- [What you need to do] All of the data is to be copied word for word.

Start of Data provided

(** The constructor of an owner on a free key. *)
Lemma owner_ctor_spec key size perm w :
  key <> (-1)%Z -> seg_key (kern w) key = None -> (0 <= size)%Z -> (0 <= perm < 512)%Z ->
  exists s w1, sysVShm_ctor key size true perm w = (Ret s, w1) /\
    (shm_ s = None \/ exists p, seg_at (kern w) p = None /\
      seg_bytes (kern w) (shmid_ s) = None /\ stays None (kern w) (kern w1) /\
      shm_holds s p (replicate (Z.to_nat size) Ascii.zero) w1 /\ size_ s = size /\
      shm_key_ s = key /\ shm_owner_ s = true /\ seg_mine (kern w1) (shmid_ s) = true /\
      seg_key (kern w1) key = Some (shmid_ s)).
Proof.
  intros Hk Hfree Hs Hp. destruct (shmget_create (kern w) key size perm Hfree Hs Hp)
    as (id & k1 & E & Hc). unfold sysVShm_ctor. unfold mbind, M_bind at 1. unfold sys at 1.
  rewrite E. rewrite (proj2 (Z.eqb_neq key (-1)) Hk).
  destruct Hc as [Hneg|(Hid & Hnone & Hb & Hk1 & Hn & Hbo & Hat)].
  - rewrite (proj2 (Z.ltb_lt id 0) Hneg). eexists _, _. split; [done|]. by left.
  - rewrite (proj2 (Z.ltb_ge id 0) Hid).
    destruct (attach_spec key size id true _ (World k1 (logs w)) Hk Hid Hb Hk1)
      as (s & w1 & E1 & Ek & Es & Ei & Eo & Hn1 & Hk2 & Hq & Hbi & Ha); [by rewrite length_replicate|].
    exists s, w1. split; [exact E1|]. destruct Ha as [Ha|(p & Hp0 & Ha)].
    + by left.
    + right. exists p. rewrite drop_ge, app_nil_r in Ha by (by rewrite length_replicate).
      simpl in *. rewrite Hat in Hp0. split; [done|]. split; [congruence|]. split.
      { intros q i m _ Hqi Hm. split; [apply Hq; by rewrite Hat|].
        assert (i <> id) by congruence. rewrite Hbi, Hbo; auto. }
      split; [done|]. repeat split; try done; [by rewrite Hn1, Ei|].
      destruct Ha as (_ & _ & Hkey & _). by rewrite <- Ek at 1.
Qed.

(** Life of an owned segment.  With a free key the constructor gives an
    invalid object, or a segment of [size] zero bytes under the key, attached;
    the destructor detaches it and frees the key, unless its identifier is 0:
    then the segment stays under its key. *)
Theorem owned_segment_lifecycle key size perm w :
  key <> (-1)%Z -> seg_key (kern w) key = None -> (0 <= size)%Z -> (0 <= perm < 512)%Z ->
  exists s w1, sysVShm_ctor key size true perm w = (Ret s, w1) /\
    (sysVShm_is_valid s = false \/ exists p,
      shm_holds s p (replicate (Z.to_nat size) Ascii.zero) w1 /\ size_ s = size /\
      exists w2, sysVShm_dtor s w1 = (Ret tt, w2) /\
        if (0 <? shmid_ s)%Z then seg_key (kern w2) key = None
        else seg_key (kern w2) key = Some 0%Z).
Proof.
  intros Hk Hfree Hs Hp. destruct (owner_ctor_spec key size perm w Hk Hfree Hs Hp)
    as (s & w1 & E & Hc). exists s, w1. split; [exact E|].
  destruct Hc as [Hc|(p & _ & _ & _ & Hh & Hs1 & Ek & Eo & Hn & Hkey)];
    [left; by apply invalid_unattached|]. right. exists p.
  split; [done|]. split; [done|].
  destruct (dtor_spec s p _ w1 Hh (fun _ => Hn)) as (w2 & E2 & _ & H2). exists w2. split; [done|].
  rewrite Eo, andb_true_r, Ek in H2. destruct (Z.ltb_spec 0 (shmid_ s)); [done|].
  destruct H2 as [-> _]. rewrite Hkey. f_equal. destruct Hh as (_ & _ & _ & _ & Hid & _). lia.
Qed.

(** The constructor of a non-owner on a key in use. *)
Lemma reader_ctor_spec key id m perm w :
  key <> (-1)%Z -> seg_key (kern w) key = Some id -> seg_bytes (kern w) id = Some m ->
  exists s w1, sysVShm_ctor key 0 false perm w = (Ret s, w1) /\ shm_owner_ s = false /\
    stays None (kern w) (kern w1) /\
    (forall q i, seg_at (kern w) q = Some i -> seg_at (kern w1) q = Some i) /\
    seg_key (kern w1) = seg_key (kern w) /\ seg_mine (kern w1) = seg_mine (kern w) /\
    (forall i, seg_bytes (kern w1) i = seg_bytes (kern w) i) /\
    (shm_ s = None \/ exists p, seg_at (kern w) p = None /\
       shm_holds s p m w1 /\ shmid_ s = id /\ shm_key_ s = key).
Proof.
  intros Hk Hkey Hm. destruct (shmget_open (kern w) key id m Hkey Hm)
    as (r & k1 & E & Hr & Hid & Hb & Hk1 & Hat & Hn). unfold sysVShm_ctor.
  unfold mbind, M_bind at 1. unfold sys at 1. rewrite E.
  rewrite (proj2 (Z.eqb_neq key (-1)) Hk). destruct Hr as [->|Hneg].
  - rewrite (proj2 (Z.ltb_ge id 0) Hid).
    destruct (attach_spec key 0 id false m (World k1 (logs w)) Hk Hid)
      as (s & w1 & E1 & Ek & Es & Ei & Eo & Hn1 & Hk2 & Hq & Hbi & Ha); simpl in *;
      [by rewrite Hb|by rewrite Hk1|lia|].
    exists s, w1. split; [exact E1|]. split; [done|].
    rewrite Hat in Hq, Ha. assert (Hbi' : forall i, seg_bytes (kern w1) i = seg_bytes (kern w) i)
      by (intros i; rewrite Hbi by (right; lia); by rewrite Hb).
    split; [intros q i m' _ Hqi Hm'; by rewrite Hbi', Hq with (i := i)|].
    split; [done|]. split; [congruence|]. split; [congruence|]. split; [done|]. destruct Ha as [Ha|(p & Hf & Ha)].
    + by left.
    + right. by exists p.
  - rewrite (proj2 (Z.ltb_lt r 0) Hneg). eexists _, _. split; [done|]. split; [done|].
    simpl. split; [intros q i m' _; by rewrite Hat, Hb|].
    split; [by rewrite Hat|]. do 2 (split; [done|]). split; [by rewrite Hb|]. by left.
Qed.

(** A reader attaches what the key names.  On a key in use, a
    non-owner object is invalid, or attached to the segment the key names with
    its bytes unchanged; its destructor detaches and leaves the segment. *)
Theorem reader_attaches_segment key id m perm w :
  key <> (-1)%Z -> seg_key (kern w) key = Some id -> seg_bytes (kern w) id = Some m ->
  exists s w1, sysVShm_ctor key 0 false perm w = (Ret s, w1) /\
    (sysVShm_is_valid s = false \/ exists p, shm_holds s p m w1 /\ shmid_ s = id /\
      exists w2, sysVShm_dtor s w1 = (Ret tt, w2) /\ seg_at (kern w2) p = None /\
        seg_key (kern w2) key = Some id /\ seg_bytes (kern w2) id = Some m).
Proof.
  intros Hk Hkey Hm. destruct (reader_ctor_spec key id m perm w Hk Hkey Hm)
    as (s & w1 & E & Eo & _ & _ & _ & _ & _ & Hc). exists s, w1. split; [exact E|].
  destruct Hc as [Hc|(p & _ & Hh & Ei & Ek)];
    [left; by apply invalid_unattached|]. right. exists p.
  split; [done|]. split; [done|].
  destruct (dtor_spec s p _ w1 Hh) as (w2 & E2 & _ & H2); [by rewrite Eo|].
  exists w2. split; [done|]. rewrite Eo, andb_false_r in H2. destruct H2 as (H2 & H3 & H4).
  destruct Hh as (_ & _ & Hkey1 & _). by rewrite H2, <- Ek, Hkey1, <- Ei.
Qed.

End of Data provided

- [Exercise output]
(** The constructor of an owner on a free key. *)
Lemma owner_ctor_spec key size perm w :
  key <> (-1)%Z -> seg_key (kern w) key = None -> (0 <= size)%Z -> (0 <= perm < 512)%Z ->
  exists s w1, sysVShm_ctor key size true perm w = (Ret s, w1) /\
    (shm_ s = None \/ exists p, seg_at (kern w) p = None /\
      seg_bytes (kern w) (shmid_ s) = None /\ stays None (kern w) (kern w1) /\
      shm_holds s p (replicate (Z.to_nat size) Ascii.zero) w1 /\ size_ s = size /\
      shm_key_ s = key /\ shm_owner_ s = true /\ seg_mine (kern w1) (shmid_ s) = true /\
      seg_key (kern w1) key = Some (shmid_ s)).
Proof.
  intros Hk Hfree Hs Hp. destruct (shmget_create (kern w) key size perm Hfree Hs Hp)
    as (id & k1 & E & Hc). unfold sysVShm_ctor. unfold mbind, M_bind at 1. unfold sys at 1.
  rewrite E. rewrite (proj2 (Z.eqb_neq key (-1)) Hk).
  destruct Hc as [Hneg|(Hid & Hnone & Hb & Hk1 & Hn & Hbo & Hat)].
  - rewrite (proj2 (Z.ltb_lt id 0) Hneg). eexists _, _. split; [done|]. by left.
  - rewrite (proj2 (Z.ltb_ge id 0) Hid).
    destruct (attach_spec key size id true _ (World k1 (logs w)) Hk Hid Hb Hk1)
      as (s & w1 & E1 & Ek & Es & Ei & Eo & Hn1 & Hk2 & Hq & Hbi & Ha); [by rewrite length_replicate|].
    exists s, w1. split; [exact E1|]. destruct Ha as [Ha|(p & Hp0 & Ha)].
    + by left.
    + right. exists p. rewrite drop_ge, app_nil_r in Ha by (by rewrite length_replicate).
      simpl in *. rewrite Hat in Hp0. split; [done|]. split; [congruence|]. split.
      { intros q i m _ Hqi Hm. split; [apply Hq; by rewrite Hat|].
        assert (i <> id) by congruence. rewrite Hbi, Hbo; auto. }
      split; [done|]. repeat split; try done; [by rewrite Hn1, Ei|].
      destruct Ha as (_ & _ & Hkey & _). by rewrite <- Ek at 1.
Qed.

(** Life of an owned segment.  With a free key the constructor gives an
    invalid object, or a segment of [size] zero bytes under the key, attached;
    the destructor detaches it and frees the key, unless its identifier is 0:
    then the segment stays under its key. *)
Theorem owned_segment_lifecycle key size perm w :
  key <> (-1)%Z -> seg_key (kern w) key = None -> (0 <= size)%Z -> (0 <= perm < 512)%Z ->
  exists s w1, sysVShm_ctor key size true perm w = (Ret s, w1) /\
    (sysVShm_is_valid s = false \/ exists p,
      shm_holds s p (replicate (Z.to_nat size) Ascii.zero) w1 /\ size_ s = size /\
      exists w2, sysVShm_dtor s w1 = (Ret tt, w2) /\
        if (0 <? shmid_ s)%Z then seg_key (kern w2) key = None
        else seg_key (kern w2) key = Some 0%Z).
Proof.
  intros Hk Hfree Hs Hp. destruct (owner_ctor_spec key size perm w Hk Hfree Hs Hp)
    as (s & w1 & E & Hc). exists s, w1. split; [exact E|].
  destruct Hc as [Hc|(p & _ & _ & _ & Hh & Hs1 & Ek & Eo & Hn & Hkey)];
    [left; by apply invalid_unattached|]. right. exists p.
  split; [done|]. split; [done|].
  destruct (dtor_spec s p _ w1 Hh (fun _ => Hn)) as (w2 & E2 & _ & H2). exists w2. split; [done|].
  rewrite Eo, andb_true_r, Ek in H2. destruct (Z.ltb_spec 0 (shmid_ s)); [done|].
  destruct H2 as [-> _]. rewrite Hkey. f_equal. destruct Hh as (_ & _ & _ & _ & Hid & _). lia.
Qed.

(** The constructor of a non-owner on a key in use. *)
Lemma reader_ctor_spec key id m perm w :
  key <> (-1)%Z -> seg_key (kern w) key = Some id -> seg_bytes (kern w) id = Some m ->
  exists s w1, sysVShm_ctor key 0 false perm w = (Ret s, w1) /\ shm_owner_ s = false /\
    stays None (kern w) (kern w1) /\
    (forall q i, seg_at (kern w) q = Some i -> seg_at (kern w1) q = Some i) /\
    seg_key (kern w1) = seg_key (kern w) /\ seg_mine (kern w1) = seg_mine (kern w) /\
    (forall i, seg_bytes (kern w1) i = seg_bytes (kern w) i) /\
    (shm_ s = None \/ exists p, seg_at (kern w) p = None /\
       shm_holds s p m w1 /\ shmid_ s = id /\ shm_key_ s = key).
Proof.
  intros Hk Hkey Hm. destruct (shmget_open (kern w) key id m Hkey Hm)
    as (r & k1 & E & Hr & Hid & Hb & Hk1 & Hat & Hn). unfold sysVShm_ctor.
  unfold mbind, M_bind at 1. unfold sys at 1. rewrite E.
  rewrite (proj2 (Z.eqb_neq key (-1)) Hk). destruct Hr as [->|Hneg].
  - rewrite (proj2 (Z.ltb_ge id 0) Hid).
    destruct (attach_spec key 0 id false m (World k1 (logs w)) Hk Hid)
      as (s & w1 & E1 & Ek & Es & Ei & Eo & Hn1 & Hk2 & Hq & Hbi & Ha); simpl in *;
      [by rewrite Hb|by rewrite Hk1|lia|].
    exists s, w1. split; [exact E1|]. split; [done|].
    rewrite Hat in Hq, Ha. assert (Hbi' : forall i, seg_bytes (kern w1) i = seg_bytes (kern w) i)
      by (intros i; rewrite Hbi by (right; lia); by rewrite Hb).
    split; [intros q i m' _ Hqi Hm'; by rewrite Hbi', Hq with (i := i)|].
    split; [done|]. split; [congruence|]. split; [congruence|]. split; [done|]. destruct Ha as [Ha|(p & Hf & Ha)].
    + by left.
    + right. by exists p.
  - rewrite (proj2 (Z.ltb_lt r 0) Hneg). eexists _, _. split; [done|]. split; [done|].
    simpl. split; [intros q i m' _; by rewrite Hat, Hb|].
    split; [by rewrite Hat|]. do 2 (split; [done|]). split; [by rewrite Hb|]. by left.
Qed.

(** A reader attaches what the key names.  On a key in use, a
    non-owner object is invalid, or attached to the segment the key names with
    its bytes unchanged; its destructor detaches and leaves the segment. *)
Theorem reader_attaches_segment key id m perm w :
  key <> (-1)%Z -> seg_key (kern w) key = Some id -> seg_bytes (kern w) id = Some m ->
  exists s w1, sysVShm_ctor key 0 false perm w = (Ret s, w1) /\
    (sysVShm_is_valid s = false \/ exists p, shm_holds s p m w1 /\ shmid_ s = id /\
      exists w2, sysVShm_dtor s w1 = (Ret tt, w2) /\ seg_at (kern w2) p = None /\
        seg_key (kern w2) key = Some id /\ seg_bytes (kern w2) id = Some m).
Proof.
  intros Hk Hkey Hm. destruct (reader_ctor_spec key id m perm w Hk Hkey Hm)
    as (s & w1 & E & Eo & _ & _ & _ & _ & _ & Hc). exists s, w1. split; [exact E|].
  destruct Hc as [Hc|(p & _ & Hh & Ei & Ek)];
    [left; by apply invalid_unattached|]. right. exists p.
  split; [done|]. split; [done|].
  destruct (dtor_spec s p _ w1 Hh) as (w2 & E2 & _ & H2); [by rewrite Eo|].
  exists w2. split; [done|]. rewrite Eo, andb_false_r in H2. destruct H2 as (H2 & H3 & H4).
  destruct Hh as (_ & _ & Hkey1 & _). by rewrite H2, <- Ek, Hkey1, <- Ei.
Qed.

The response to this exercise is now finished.